浅黄が逡巡しているうちに、綾倉が口を開いた。
「私が決めたことなので、その質問は彼には答えられません。
彼が原因ではなく、彼女のしたことが原因です」
「いきなり家を追い出されるなんて、一体、あの人はあなたに何をしたの?」
綾倉の母が浅黄を見た。
浅黄の頭の中で、ホテルの部屋に入り、ニヤニヤ笑う安達の姿を見たときの光景がよみがえってきた。

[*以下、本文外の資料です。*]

Lemma unwritable_memory_falls_back_witness :
  ∃ createdAt lastAwakening,
    memoryState
      (initializeMemory
         (sampleMemoryWorld (Some (Encodes (VObj sampleMemoryFields))) true)).1
    = Some (VObj [("systemId", VStr "id-1");
                  ("createdAt", VStr createdAt);
                  ("lastAwakening", VStr lastAwakening);
                  ("awakeningCount", VNum 1);
                  ("consciousness", awakeningConsciousness)]).
Proof.
  destruct (unwritable_memory_falls_back
              (sampleMemoryWorld (Some (Encodes (VObj sampleMemoryFields))) true))
    as (createdAt & lastAwakening & _ & _ & _ & Hstate).
  - reflexivity.
  - exists createdAt, lastAwakening. exact Hstate.
Defined.

Lemma assign_in_object k1 k2 x fields inner :
  lookup_field k1 fields = VObj inner →
  assign_in k1 k2 x (VObj fields)
  = Ok (VObj (set_field k1 (VObj (set_field k2 x inner)) fields)).
Proof. intros Hinner. unfold assign_in, prop. simpl. by rewrite Hinner. Qed.

Lemma assign_in_nullish k1 k2 x fields :
  nullish (lookup_field k1 fields) = true →
  ∃ e, assign_in k1 k2 x (VObj fields) = Throw e.
Proof.
  intros Hnull. unfold assign_in, prop. simpl.
  destruct (lookup_field k1 fields); simpl in *; try done; eauto.
Qed.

あの時そうだったように、動悸がして、口の中が乾いてきた。
何か言わないとおかしく思われると、何とか声を発しようと口を開きかけたとき、綾倉が浅黄の手を握った。
「それは言わない方がいいでしょう」
綾倉は母に向かってそう言うと口をつぐんだ。
それ以上聞くなと言う綾倉の意思表示だった。
「そうね、そういうこともあるわね」
綾倉の母は息子の思いを受け止めた。
浅黄は綾倉を感謝の気持ちを込めて見つめた。
綾倉は浅黄を見返して、『大丈夫だ』というようにうなずき、手を離した。
綾倉の母は話題を変え、最近老人ホームに入った自分のいとこの近況について息子に語った。
80歳を過ぎていて、転んで骨折して入院したところ、心不全と静脈瘤が見つかった。
骨折の手術の前に、そっちの手術をしないといけないが、体力的に厳しいらしい。
綾倉はその人には1度会ったことがあるかどうかという程度で、顔も思い浮かばない。
正直、どうでもいい話だった。
それでも、母は浅黄を少し落ち着かせる時間を作っているのだということは理解していたので、多少、関心があるかのように話に付き合った。
「あなた、紺野をどうするつもり?」
ひとしきり、いとこの話が終わると、今度は運転手の話になった。
「彼、自分の仕事がなくなるんじゃないかって心配してるそうよ。
恋人の牛乳のことなんかより、自分の使用人のことを考えてあげなさい」
「牛乳?」
浅黄は思わず口をはさんでいた。
「この人ったら、仕事中に家に電話してきて、あなたが毎朝牛乳を飲むから用意しておくようにって」
「仕事中じゃありません。
昼休み中でした」
「同じことよ。
あら、我慢しないでおかしい時は笑ってもいいのよ」
綾倉の母が浅黄の顔を見て言った。
「牛乳なんて、1日ぐらい飲まなくても大丈夫だよ」
綾倉がそんな電話をしようと思ったことからしておかしかった。
「笑いすぎだ」
綾倉は憮然として浅黄を注意した。